Goal of the exercise » Begin at the line below that has "Inductive OutcomeKind := O_ANSWER" and stop after the line that has "T_AUDIT_FINALIZATION | T_INFORMATIONAL.". Please restate only those lines, word for word.
[[ Information provided open ]]
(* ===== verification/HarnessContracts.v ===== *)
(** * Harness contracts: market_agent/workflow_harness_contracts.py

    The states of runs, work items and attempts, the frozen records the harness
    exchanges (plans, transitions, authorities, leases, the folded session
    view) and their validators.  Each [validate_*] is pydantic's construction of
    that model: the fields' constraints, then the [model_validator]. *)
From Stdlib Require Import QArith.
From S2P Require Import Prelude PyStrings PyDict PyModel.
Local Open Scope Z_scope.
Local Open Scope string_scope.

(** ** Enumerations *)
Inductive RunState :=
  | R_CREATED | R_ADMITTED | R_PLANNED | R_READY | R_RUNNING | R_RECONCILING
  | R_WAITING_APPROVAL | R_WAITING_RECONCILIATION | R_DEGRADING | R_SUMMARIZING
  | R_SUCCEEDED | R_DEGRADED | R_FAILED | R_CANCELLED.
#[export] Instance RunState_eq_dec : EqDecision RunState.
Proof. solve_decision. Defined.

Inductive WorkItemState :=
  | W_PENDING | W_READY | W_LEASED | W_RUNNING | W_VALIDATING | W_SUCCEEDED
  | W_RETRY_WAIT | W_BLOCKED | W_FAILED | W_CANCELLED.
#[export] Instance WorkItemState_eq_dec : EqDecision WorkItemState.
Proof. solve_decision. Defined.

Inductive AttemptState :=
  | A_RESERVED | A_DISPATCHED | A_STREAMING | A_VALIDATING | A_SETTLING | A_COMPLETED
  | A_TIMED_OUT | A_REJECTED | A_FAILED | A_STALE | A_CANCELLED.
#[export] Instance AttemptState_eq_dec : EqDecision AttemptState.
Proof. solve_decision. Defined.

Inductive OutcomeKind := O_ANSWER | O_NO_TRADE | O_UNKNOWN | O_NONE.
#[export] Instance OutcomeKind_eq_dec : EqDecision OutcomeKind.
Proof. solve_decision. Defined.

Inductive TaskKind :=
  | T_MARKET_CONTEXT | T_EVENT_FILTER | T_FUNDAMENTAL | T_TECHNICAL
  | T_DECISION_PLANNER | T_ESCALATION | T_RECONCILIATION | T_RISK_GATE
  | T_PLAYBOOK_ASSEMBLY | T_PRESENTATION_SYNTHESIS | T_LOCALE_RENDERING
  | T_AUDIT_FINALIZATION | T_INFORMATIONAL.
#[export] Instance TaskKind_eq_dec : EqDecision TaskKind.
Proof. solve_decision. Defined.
[[ Information provided closed ]]
Output of the exercise »
Inductive OutcomeKind := O_ANSWER | O_NO_TRADE | O_UNKNOWN | O_NONE.
#[export] Instance OutcomeKind_eq_dec : EqDecision OutcomeKind.
Proof. solve_decision. Defined.

Inductive TaskKind :=
  | T_MARKET_CONTEXT | T_EVENT_FILTER | T_FUNDAMENTAL | T_TECHNICAL
  | T_DECISION_PLANNER | T_ESCALATION | T_RECONCILIATION | T_RISK_GATE
  | T_PLAYBOOK_ASSEMBLY | T_PRESENTATION_SYNTHESIS | T_LOCALE_RENDERING
  | T_AUDIT_FINALIZATION | T_INFORMATIONAL.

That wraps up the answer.